What is being asked ::
Check every line below for the string "FileHashEvidence", and copy the lines that contain it.

Data entries ::
>>>>

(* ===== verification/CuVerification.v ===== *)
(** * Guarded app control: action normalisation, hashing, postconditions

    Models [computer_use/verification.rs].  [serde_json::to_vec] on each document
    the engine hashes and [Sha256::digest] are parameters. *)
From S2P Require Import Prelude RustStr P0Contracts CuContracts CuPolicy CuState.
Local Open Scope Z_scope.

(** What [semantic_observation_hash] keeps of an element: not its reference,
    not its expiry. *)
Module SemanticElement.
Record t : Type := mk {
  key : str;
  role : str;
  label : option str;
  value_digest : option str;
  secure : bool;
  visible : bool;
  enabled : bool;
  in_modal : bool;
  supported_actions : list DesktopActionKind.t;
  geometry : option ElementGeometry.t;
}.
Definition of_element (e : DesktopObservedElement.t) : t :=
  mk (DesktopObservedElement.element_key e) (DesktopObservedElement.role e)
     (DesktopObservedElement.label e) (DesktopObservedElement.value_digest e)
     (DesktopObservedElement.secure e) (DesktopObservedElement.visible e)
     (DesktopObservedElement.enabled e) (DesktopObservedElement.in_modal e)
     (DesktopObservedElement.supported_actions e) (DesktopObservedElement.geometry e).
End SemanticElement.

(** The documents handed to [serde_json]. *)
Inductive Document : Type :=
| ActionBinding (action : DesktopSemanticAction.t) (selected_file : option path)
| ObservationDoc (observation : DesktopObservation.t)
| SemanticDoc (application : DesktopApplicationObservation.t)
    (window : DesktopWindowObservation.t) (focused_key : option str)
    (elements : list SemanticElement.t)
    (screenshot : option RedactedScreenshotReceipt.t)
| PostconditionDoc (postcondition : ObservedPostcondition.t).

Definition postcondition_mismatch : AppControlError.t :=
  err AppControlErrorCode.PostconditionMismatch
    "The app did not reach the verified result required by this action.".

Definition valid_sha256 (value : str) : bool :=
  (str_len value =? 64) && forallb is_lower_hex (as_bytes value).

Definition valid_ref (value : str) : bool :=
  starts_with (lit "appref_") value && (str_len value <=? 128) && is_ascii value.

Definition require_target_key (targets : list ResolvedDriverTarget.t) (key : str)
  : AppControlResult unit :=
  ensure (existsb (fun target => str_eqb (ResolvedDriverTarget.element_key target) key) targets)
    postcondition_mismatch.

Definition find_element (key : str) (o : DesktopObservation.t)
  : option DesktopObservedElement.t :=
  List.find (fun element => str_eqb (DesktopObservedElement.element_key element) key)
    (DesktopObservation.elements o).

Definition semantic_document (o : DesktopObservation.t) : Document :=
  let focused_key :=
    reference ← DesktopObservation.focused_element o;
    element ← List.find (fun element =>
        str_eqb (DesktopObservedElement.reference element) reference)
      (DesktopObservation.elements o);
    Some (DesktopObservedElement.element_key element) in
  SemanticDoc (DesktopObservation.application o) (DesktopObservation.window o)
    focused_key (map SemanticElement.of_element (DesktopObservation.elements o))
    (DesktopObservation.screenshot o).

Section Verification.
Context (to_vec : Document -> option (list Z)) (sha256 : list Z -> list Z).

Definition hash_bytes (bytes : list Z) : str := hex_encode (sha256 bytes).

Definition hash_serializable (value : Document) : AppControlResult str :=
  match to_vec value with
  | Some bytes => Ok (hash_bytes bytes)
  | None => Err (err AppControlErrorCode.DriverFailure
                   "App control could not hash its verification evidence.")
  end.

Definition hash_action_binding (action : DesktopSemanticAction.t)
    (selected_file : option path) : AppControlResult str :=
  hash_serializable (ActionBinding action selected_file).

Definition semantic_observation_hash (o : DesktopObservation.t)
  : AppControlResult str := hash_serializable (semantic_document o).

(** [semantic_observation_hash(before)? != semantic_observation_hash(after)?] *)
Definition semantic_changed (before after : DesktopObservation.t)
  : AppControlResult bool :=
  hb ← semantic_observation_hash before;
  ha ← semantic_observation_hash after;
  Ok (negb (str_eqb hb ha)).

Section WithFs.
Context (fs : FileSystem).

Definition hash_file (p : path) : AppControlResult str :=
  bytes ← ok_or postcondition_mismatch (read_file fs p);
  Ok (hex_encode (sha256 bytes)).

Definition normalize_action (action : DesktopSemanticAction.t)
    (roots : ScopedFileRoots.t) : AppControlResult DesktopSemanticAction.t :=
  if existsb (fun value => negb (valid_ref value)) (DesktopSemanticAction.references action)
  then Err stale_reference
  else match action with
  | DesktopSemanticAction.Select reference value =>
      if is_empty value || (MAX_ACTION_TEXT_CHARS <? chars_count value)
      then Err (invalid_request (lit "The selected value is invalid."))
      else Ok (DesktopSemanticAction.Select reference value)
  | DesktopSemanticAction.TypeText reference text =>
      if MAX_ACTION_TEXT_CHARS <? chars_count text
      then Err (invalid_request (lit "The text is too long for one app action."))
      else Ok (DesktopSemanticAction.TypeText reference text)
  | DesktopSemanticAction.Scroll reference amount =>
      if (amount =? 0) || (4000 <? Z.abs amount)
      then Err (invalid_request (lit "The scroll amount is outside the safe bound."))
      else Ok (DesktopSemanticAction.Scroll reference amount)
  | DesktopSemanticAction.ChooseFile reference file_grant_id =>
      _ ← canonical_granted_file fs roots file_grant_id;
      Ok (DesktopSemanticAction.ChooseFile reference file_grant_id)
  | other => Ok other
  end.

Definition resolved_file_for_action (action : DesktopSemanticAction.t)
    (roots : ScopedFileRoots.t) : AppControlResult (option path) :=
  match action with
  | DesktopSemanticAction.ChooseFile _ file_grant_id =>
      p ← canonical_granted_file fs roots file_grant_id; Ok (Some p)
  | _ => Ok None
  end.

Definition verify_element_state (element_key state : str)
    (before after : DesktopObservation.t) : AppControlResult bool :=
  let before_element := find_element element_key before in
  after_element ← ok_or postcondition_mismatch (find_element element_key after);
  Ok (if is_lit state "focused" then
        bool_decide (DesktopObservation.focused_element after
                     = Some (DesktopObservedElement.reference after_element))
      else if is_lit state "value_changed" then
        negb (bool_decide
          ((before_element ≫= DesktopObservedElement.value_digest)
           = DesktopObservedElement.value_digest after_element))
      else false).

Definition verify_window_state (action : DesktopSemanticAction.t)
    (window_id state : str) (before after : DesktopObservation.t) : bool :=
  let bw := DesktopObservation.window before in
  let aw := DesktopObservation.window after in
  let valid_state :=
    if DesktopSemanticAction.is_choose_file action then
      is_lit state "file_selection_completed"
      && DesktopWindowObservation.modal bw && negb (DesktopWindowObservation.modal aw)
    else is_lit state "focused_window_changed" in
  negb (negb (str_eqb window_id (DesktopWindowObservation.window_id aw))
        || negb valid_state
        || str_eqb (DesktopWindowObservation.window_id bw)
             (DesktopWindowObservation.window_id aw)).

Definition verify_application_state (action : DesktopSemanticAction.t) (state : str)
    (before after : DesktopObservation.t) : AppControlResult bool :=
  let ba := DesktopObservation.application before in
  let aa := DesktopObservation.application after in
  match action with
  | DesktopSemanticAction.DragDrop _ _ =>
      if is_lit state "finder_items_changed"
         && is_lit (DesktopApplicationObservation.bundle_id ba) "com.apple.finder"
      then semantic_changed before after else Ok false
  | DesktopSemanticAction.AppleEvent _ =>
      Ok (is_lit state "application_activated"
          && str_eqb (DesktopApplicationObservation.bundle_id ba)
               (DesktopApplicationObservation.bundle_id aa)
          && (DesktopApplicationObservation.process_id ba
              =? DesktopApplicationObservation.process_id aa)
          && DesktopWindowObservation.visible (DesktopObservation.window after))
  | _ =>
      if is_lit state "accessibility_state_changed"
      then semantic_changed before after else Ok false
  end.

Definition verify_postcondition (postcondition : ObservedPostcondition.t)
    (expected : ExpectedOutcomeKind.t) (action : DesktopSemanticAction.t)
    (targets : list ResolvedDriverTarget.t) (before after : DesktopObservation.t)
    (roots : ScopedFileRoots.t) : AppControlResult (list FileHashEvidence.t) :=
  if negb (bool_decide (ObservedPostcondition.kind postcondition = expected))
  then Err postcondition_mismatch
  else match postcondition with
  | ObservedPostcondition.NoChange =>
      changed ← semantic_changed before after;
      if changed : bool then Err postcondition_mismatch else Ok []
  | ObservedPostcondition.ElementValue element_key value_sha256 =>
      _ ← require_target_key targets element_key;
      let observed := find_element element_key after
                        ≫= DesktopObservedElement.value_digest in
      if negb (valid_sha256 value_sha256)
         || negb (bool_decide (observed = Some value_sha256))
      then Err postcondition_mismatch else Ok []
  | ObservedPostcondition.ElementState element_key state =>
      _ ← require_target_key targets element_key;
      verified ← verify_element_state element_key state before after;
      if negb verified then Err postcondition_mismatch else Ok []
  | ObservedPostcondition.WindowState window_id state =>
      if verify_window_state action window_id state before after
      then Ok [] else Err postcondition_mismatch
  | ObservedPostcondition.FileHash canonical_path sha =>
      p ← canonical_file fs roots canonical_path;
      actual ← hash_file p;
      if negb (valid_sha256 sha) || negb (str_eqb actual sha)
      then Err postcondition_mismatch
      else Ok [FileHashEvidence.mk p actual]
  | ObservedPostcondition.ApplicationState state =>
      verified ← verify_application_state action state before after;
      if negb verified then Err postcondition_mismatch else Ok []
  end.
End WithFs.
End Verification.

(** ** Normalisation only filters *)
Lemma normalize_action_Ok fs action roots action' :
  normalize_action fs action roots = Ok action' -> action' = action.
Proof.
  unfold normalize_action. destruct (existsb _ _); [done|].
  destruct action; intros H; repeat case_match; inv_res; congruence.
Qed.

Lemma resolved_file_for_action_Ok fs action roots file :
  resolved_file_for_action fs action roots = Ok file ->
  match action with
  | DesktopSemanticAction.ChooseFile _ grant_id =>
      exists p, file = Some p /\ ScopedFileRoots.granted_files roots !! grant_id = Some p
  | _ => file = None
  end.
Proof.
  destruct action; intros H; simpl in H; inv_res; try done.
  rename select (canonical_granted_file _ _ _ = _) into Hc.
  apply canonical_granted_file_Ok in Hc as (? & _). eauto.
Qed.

<<<<
>>>>

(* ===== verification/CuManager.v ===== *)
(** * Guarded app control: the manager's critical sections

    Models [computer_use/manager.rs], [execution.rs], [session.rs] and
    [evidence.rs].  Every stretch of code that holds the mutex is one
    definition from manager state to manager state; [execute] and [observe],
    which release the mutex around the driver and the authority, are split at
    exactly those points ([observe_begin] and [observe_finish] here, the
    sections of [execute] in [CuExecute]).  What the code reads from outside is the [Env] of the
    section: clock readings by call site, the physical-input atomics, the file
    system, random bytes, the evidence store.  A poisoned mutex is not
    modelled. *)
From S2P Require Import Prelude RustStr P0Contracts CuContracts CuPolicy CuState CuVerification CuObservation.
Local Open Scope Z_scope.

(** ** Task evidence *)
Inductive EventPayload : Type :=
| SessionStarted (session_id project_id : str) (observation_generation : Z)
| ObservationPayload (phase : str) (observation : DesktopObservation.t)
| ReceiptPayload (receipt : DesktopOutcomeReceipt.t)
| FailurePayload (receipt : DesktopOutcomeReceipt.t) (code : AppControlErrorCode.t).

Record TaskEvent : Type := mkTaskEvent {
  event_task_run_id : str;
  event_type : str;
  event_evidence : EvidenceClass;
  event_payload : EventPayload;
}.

<<<<

Answer space ::
    (roots : ScopedFileRoots.t) : AppControlResult (list FileHashEvidence.t) :=
      else Ok [FileHashEvidence.mk p actual]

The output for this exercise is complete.